Monday, December 5, 2011

Mission Ethiopia

Our guest home, Ethiopian Guest Home, has a mission called Mission Ethiopia. At four locations, women gather to handcraft jewelry, handbags and clay ornaments.  They are sold at the guest homes, and the income generated allows 56 widows, single mothers, HIV positive mothers, and lepers to stay off the street and keep their children sheltered.

We visited one of the mission locations, Korah, saw these women hard at work, met a couple of their children and talked with the pastor.  From him we learned this location was near the city dump, where many of the women lived prior to working at the mission.  We were told this is one of the most poverty stricken areas in Ethiopia, and the place where HIV spreads most rampantly.

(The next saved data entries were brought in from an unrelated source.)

(** X13: the selector loop succeeds exactly when every selector parses,
    and then it answers one matcher set per selector, the set at each
    position being the parse of the selector at that position. *)
Theorem compileSelectors_succeeds_iff (selectors : list string) (sets : list (list Matcher)) :
  (compile selectors = inl sets <->
     Forall2 (fun s ms => ParseMetricSelector s = inl ms) selectors sets) /\
  (compile selectors = inl sets -> length sets = length selectors).
Proof.
  split; [apply compileSelectors_inl|].
  intros H%compileSelectors_inl. symmetry. by eapply Forall2_length.
Qed.

(** What the call returns when the collaborator ends well and the
    selectors parse. *)
Lemma Rules_success (rr : GRPCClient) (ctx : Context) (req : RulesRequest)
    (resp : rulesServer) (sets : list (list Matcher)) :
  run rr ctx req = (resp, None) ->
  compile (MatcherString req) = inl sets ->
  Rules' rr ctx req =
    {| res_groups :=
         Some ((fun g => Group_withRules g (dedupRules' (Group_Rules g) (replicaLabels rr)))
                 <$> dedupGroups (filterRules' (srv_groups resp) sets));
       res_warnings := srv_warnings resp;
       res_err := None |}.
Proof. intros Hp Hc. unfold Rules. by rewrite Hp, Hc. Qed.

(** X14: the call returns either groups or an error, never both and
    never neither; with an error it returns no warning. *)
Theorem Rules_groups_xor_error (rr : GRPCClient) (ctx : Context) (req : RulesRequest) :
  (res_groups (Rules' rr ctx req) = None <-> res_err (Rules' rr ctx req) <> None) /\
  (res_err (Rules' rr ctx req) <> None -> res_warnings (Rules' rr ctx req) = []).
Proof.
  unfold Rules. destruct (run rr ctx req) as [resp [e|]]; simpl.
  - split; [split|]; done.
  - destruct (compile (MatcherString req)); simpl; split; try split; done.
Qed.

(** X15: the call succeeds exactly when the collaborator returns no error
    and every selector of the request parses; it then returns the
    warnings the sink accumulated, all of them and in their order,
    whatever the selectors filter out. *)
Theorem Rules_succeeds_iff (rr : GRPCClient) (ctx : Context) (req : RulesRequest) :
  (res_err (Rules' rr ctx req) = None <->
     (run rr ctx req).2 = None /\
     Forall (fun s => exists ms, ParseMetricSelector s = inl ms) (MatcherString req)) /\
  (res_err (Rules' rr ctx req) = None ->
     res_warnings (Rules' rr ctx req) = srv_warnings (run rr ctx req).1).
Proof.
  assert (Hparse : forall l,
            (exists sets, compile l = inl sets) <->
            Forall (fun s => exists ms, ParseMetricSelector s = inl ms) l).
  { induction l as [|s l IH]; simpl.
    - split; [constructor | by eexists].
    - rewrite Forall_cons, <- IH. destruct (ParseMetricSelector s) as [ms|e].
      + destruct (compile l) as [sets|e'].
        * split; [intros _; split; by eexists | by eexists].
        * split; [by intros [? ?] | by intros [_ [? ?]]].
      + split; [by intros [? ?] | by intros [[? ?] _]]. }
  unfold Rules. destruct (run rr ctx req) as [resp [e|]]; simpl.
  - split; [split; [done | by intros [? _]] | done].
  - rewrite <- Hparse. destruct (compile (MatcherString req)) as [sets|e]; simpl.
    + split; [|done]. split; [intros _; split; [done | by eexists] | done].
    + split; [|done]. split; [done | by intros [_ [? ?]]].
Qed.
End RulesMore.
(** A version-2 header created at address 1024 and a history of it:
    two attributes are appended, the first is released, and a third
    attribute, too large for chunk 0, goes to a continuation chunk. *)
Definition script : list (H5O_op (Native := native) (class_ptr := nat)) :=
  [OpAppend 2%nat 0 (Attr 100 1); OpAppend 2%nat 0 (Attr 90 2);
   OpRelease 1%nat; OpAppend 2%nat 0 (Attr 300 70000)].

Definition history : result (H5O_t native nat * Z) :=
  '(oh, fs) ← H5O_create (H := flags) (H5Ocollab0 := collab) 1024 8 8 2 0 0;
  H5O_run (H := flags) (H5Oenv0 := env) (H5Ocollab0 := collab) 1 script oh fs.

Definition final : H5O_t native nat :=
  Eval vm_compute in
    match history with
    | Ok (oh, _) => oh
    | Err _ => mk_oh 0 0 0 0 0 0 [] []
    end.

(** Integers are stored in little-endian order. *)
Definition le_uint (bs : list Byte.byte) : Z :=
  foldr (fun b acc => Z.of_N (Byte.to_N b) + 256 * acc) 0 bs.

Definition byte_of (z : Z) : Byte.byte :=
  default Byte.x00 (Byte.of_N (Z.to_N (z mod 256))).

Fixpoint le_bytes (n : nat) (z : Z) : list Byte.byte :=
  match n with
  | O => []
  | S n => byte_of z :: le_bytes n (z / 256)
  end.

(** A version-1 header on disk: chunk 0 at address 1024 holds the prefix
    (16 bytes), an attribute of 8 bytes and a continuation message that
    points to a chunk of 24 bytes at address 2048, which holds one null
    message. *)
Definition disk_chunk0 : list Byte.byte :=
  (* prefix: version, reserved, number of messages, link count, size *)
  le_bytes 1 1 ++ le_bytes 1 0 ++ le_bytes 2 3 ++ le_bytes 4 1
  ++ le_bytes 4 40 ++ le_bytes 4 0
  (* an attribute *)
  ++ le_bytes 2 12 ++ le_bytes 2 8 ++ le_bytes 1 0 ++ le_bytes 3 0
  ++ le_bytes 8 0
  (* a continuation message *)
  ++ le_bytes 2 1 ++ le_bytes 2 16 ++ le_bytes 1 0 ++ le_bytes 3 0
  ++ le_bytes 8 2048 ++ le_bytes 8 24.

We saw the effect of these facts on our drive to the site.  People everywhere.  Leading donkeys, hobbling, holding children, holding hands, sleeping, selling wares, begging, laughing.  But everywhere.  People with disability.  People sitting street side surrounded by all they own in burlap bags.  All within the stench of the city dump.



The door led to the room where the women worked.
Son of one of the women.  LOVED having his picture taken.


Land owned by the Mission.

School & church for the children who live at the Mission.






Boys' dorm

Siblings.  Little girl loved to shake our hand and bow to us.



Waving good bye.



The jewelry these women make is beautiful, and it gives women who otherwise would be unemployable sustainable employment and dignity.  It enables them the means to provide shelter for their children at the mission. 56 doesn't sound like a large number when considering the millions of homeless people in Africa.  But, as it was explained to us by their loving pastor, each of those women has a story, a life.    Abandonment, rape, disease, outcasts, and finally hope.  Each woman had a smile that hid a lifetime of heartache and struggle.

We left Korah with both heavy hearts and awe. We then visited the site of fashionABLE, a non-profit agency.  Though not a mission that provides housing, this agency provides sustainable business for women in Africa also.